- EXERCISE PROMPT -
Somewhere below is a line with "- rewrite !decide_False, H7" and, later, a line with "(** [lapic_startap] sends"; repeat those two lines and all the lines between them, exactly as they are.

- Extracted data entries -
────────

(** [lapic_init] on a reachable local APIC returns: the unit is enabled with
    the spurious vector 63, the timer ticks periodically on vector 32, the
    external lines (and, where it exists, the performance counter) are
    masked, errors use vector 51, every priority is let through, and nothing
    is pending.  Without a local APIC nothing happens. *)
Theorem lapic_init_ok (s : hw) :
  lapic_up s ->
  exists s', lapic_init s = Ret (tt, s') /\ lapic_up s' /\ l_busy s' = O /\
    l_reg s' SVR = 0x13f /\ l_reg s' TIMER = Z.lor PERIODIC 32 /\ l_reg s' TICR = 10000000 /\ l_reg s' TDCR = X1 /\
    l_reg s' LINT0 = MASKED /\ l_reg s' LINT1 = MASKED /\ l_reg s' ERROR = 51 /\ l_reg s' TPR = 0 /\
    (4 <= Z.land (Z.shiftr (l_reg s VER) 16) 0xFF -> l_reg s' PCINT = MASKED) /\
    l_reg s' ID = l_reg s ID /\ hpt s' = hpt s /\ io_regs s' = io_regs s /\ l_ptr s' = l_ptr s.
Proof.
  intros U. unfold lapic_init. rewrite (M_bind_run _ _ s s s) by done.
  replace (l_ptr s =? 0) with false by (destruct U; lia).
  do 6 l_step U. set (s6 := wrote LINT1 MASKED _). assert (U6 : lapic_up s6) by exact U.
  rewrite (M_bind_run _ _ _ _ _ (lapic_read_other VER s6 U6 ltac:(done) ltac:(done))).
  assert (EV : l_reg s6 VER = l_reg s VER) by (unfold s6; by rewrite !l_reg_wrote). rewrite EV.
  set (pc := 4 <=? Z.land (Z.shiftr (l_reg s VER) 16) 0xFF).
  set (s7 := if pc then wrote PCINT MASKED s6 else s6).
  assert (U7 : lapic_up s7) by (unfold s7; by destruct pc).
  rewrite (M_bind_run _ _ s6 s7 tt) by (unfold s7; destruct pc; [by rewrite lapic_write_run|done]).
  do 6 l_step U7. set (s8 := wrote ICRLO _ _). assert (U8 : lapic_up s8) by exact U7.
  rewrite (M_bind_run _ _ _ _ _ (wait_delivery_run delay s8 U8 eq_refl ltac:(unfold s8; by rewrite l_reg_wrote))).
  rewrite lapic_write_run by (exact U8 || done). eexists. split; [reflexivity|]. split; [exact U8|].
  split; [done|].
  assert (Hr : forall r, l_reg (wrote TPR 0 (with_lapic (l_regs s8) (l_log s8) 0 s8)) r = l_reg (wrote TPR 0 s8) r) by done.
  rewrite !Hr. unfold s8. rewrite !l_reg_wrote.
  assert (H7 : forall r, r <> PCINT -> l_reg s7 r = l_reg s6 r).
  { intros r Hne. unfold s7. destruct pc; [|done]. rewrite l_reg_wrote, decide_False by congruence. done. }
  rewrite !decide_False by done. rewrite !H7 by done. unfold s6. rewrite !l_reg_wrote.
  split_and!; try done.
  - intros Hpc. rewrite !decide_False by done. unfold s7, pc. rewrite (proj2 (Z.leb_le _ _)) by exact Hpc. by rewrite l_reg_wrote.
  - rewrite !decide_False, H7 by done. unfold s6. by rewrite !l_reg_wrote, !decide_False by done.
  - unfold s7. by destruct pc.
  - unfold s7. by destruct pc.
  - unfold s7. by destruct pc.
Qed.

(** [lapic_startap] sends the commands of the universal start-up algorithm
    to the given processor, in order: INIT, the end of INIT, and twice
    STARTUP with the page of the entry code; the warm reset vector points to
    the code as well. *)
Theorem lapic_startap_ok (s : hw) (id addr : Z) :
  lapic_up s ->
  exists s', lapic_startap id addr s = Ret (tt, s') /\ lapic_up s' /\ warm s' = (0, u16 (Z.shiftr addr 4)) /\
    cmos s' = [(0x71, 0x0A); (0x70, 0xF)] ++ cmos s /\
    let dst := (ICRHI, u32 (Z.shiftl id 24)) in
    let sipi := (ICRLO, Z.lor STARTUP (Z.shiftr addr 12)) in
    rev (l_log s') = rev (l_log s) ++
      [dst; (ICRLO, Z.lor (Z.lor INIT LEVEL) ASSERT); (ICRLO, Z.lor INIT LEVEL); dst; sipi; dst; sipi].
Proof.
  intros U. unfold lapic_startap. cbn [startup_loop].
  rewrite (M_bind_run _ _ s (with_cmos ((CMOS_PORT, 0xF) :: cmos s) s) tt) by done.
  rewrite (M_bind_run _ _ _ (with_cmos ((CMOS_PORT + 1, 0x0A) :: (CMOS_PORT, 0xF) :: cmos s) s) tt) by done.
  rewrite (M_bind_run _ _ _ (with_warm (0, u16 (Z.shiftr addr 4)) (with_cmos ((CMOS_PORT + 1, 0x0A) :: (CMOS_PORT, 0xF) :: cmos s) s)) tt) by done.
  do 7 l_step U. eexists. split; [reflexivity|]. split_and!; try done.
  cbv zeta. simpl. by rewrite <-!app_assoc.
Qed.
(* ===== verification/Console.v ===== *)
(** * The console (kernel/stdio.c, kernel/serial.c, include/stdio.h)

    Output goes to the serial port, which has to be polled until its
    transmitter is ready; input comes from the serial port and from the
    queue the keyboard interrupt fills.  [printk] prints strings up to an
    end marker; [ch], [dec] and [hex] format into one of 128 static buffers
    that are used in turn; [readline] reads a line into a growing string
    and echoes it.

    The transmitter is busy for [delay] reads of the line status after each
    character.  When there is no input, [readchar] halts until an interrupt;
    no interrupt arrives in this model, so it waits for ever ([Spin]). *)

From stdpp Require Import base numbers list gmap.
From Stdlib Require Import ZArith Lia.
From S2P Require Import Prelude Lock CMem CString KString Queue.

Open Scope Z_scope.

#[local] Coercion Z.of_nat : nat >-> Z.

Definition STDIO_MAX_ARGS : Z := 128.
Definition LSR_RXRDY : Z := 0x01.
Definition LSR_TXRDY : Z := 0x20.

(** [con_rx]: what the serial port has received; [con_tx]: what it has sent,
    the last character first; [con_index]: the variable [index]. *)
Record console := Console {
  con_mem : cmem;
  con_rx : list Z;
  con_busy : nat;
  con_tx : list Z;
  con_que : queue;
  con_index : Z;
  pr_lock : Z
}.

────────

- ANSWER SECTION -
  - rewrite !decide_False, H7 by done. unfold s6. by rewrite !l_reg_wrote, !decide_False by done.
  - unfold s7. by destruct pc.
  - unfold s7. by destruct pc.
  - unfold s7. by destruct pc.
Qed.

(** [lapic_startap] sends the commands of the universal start-up algorithm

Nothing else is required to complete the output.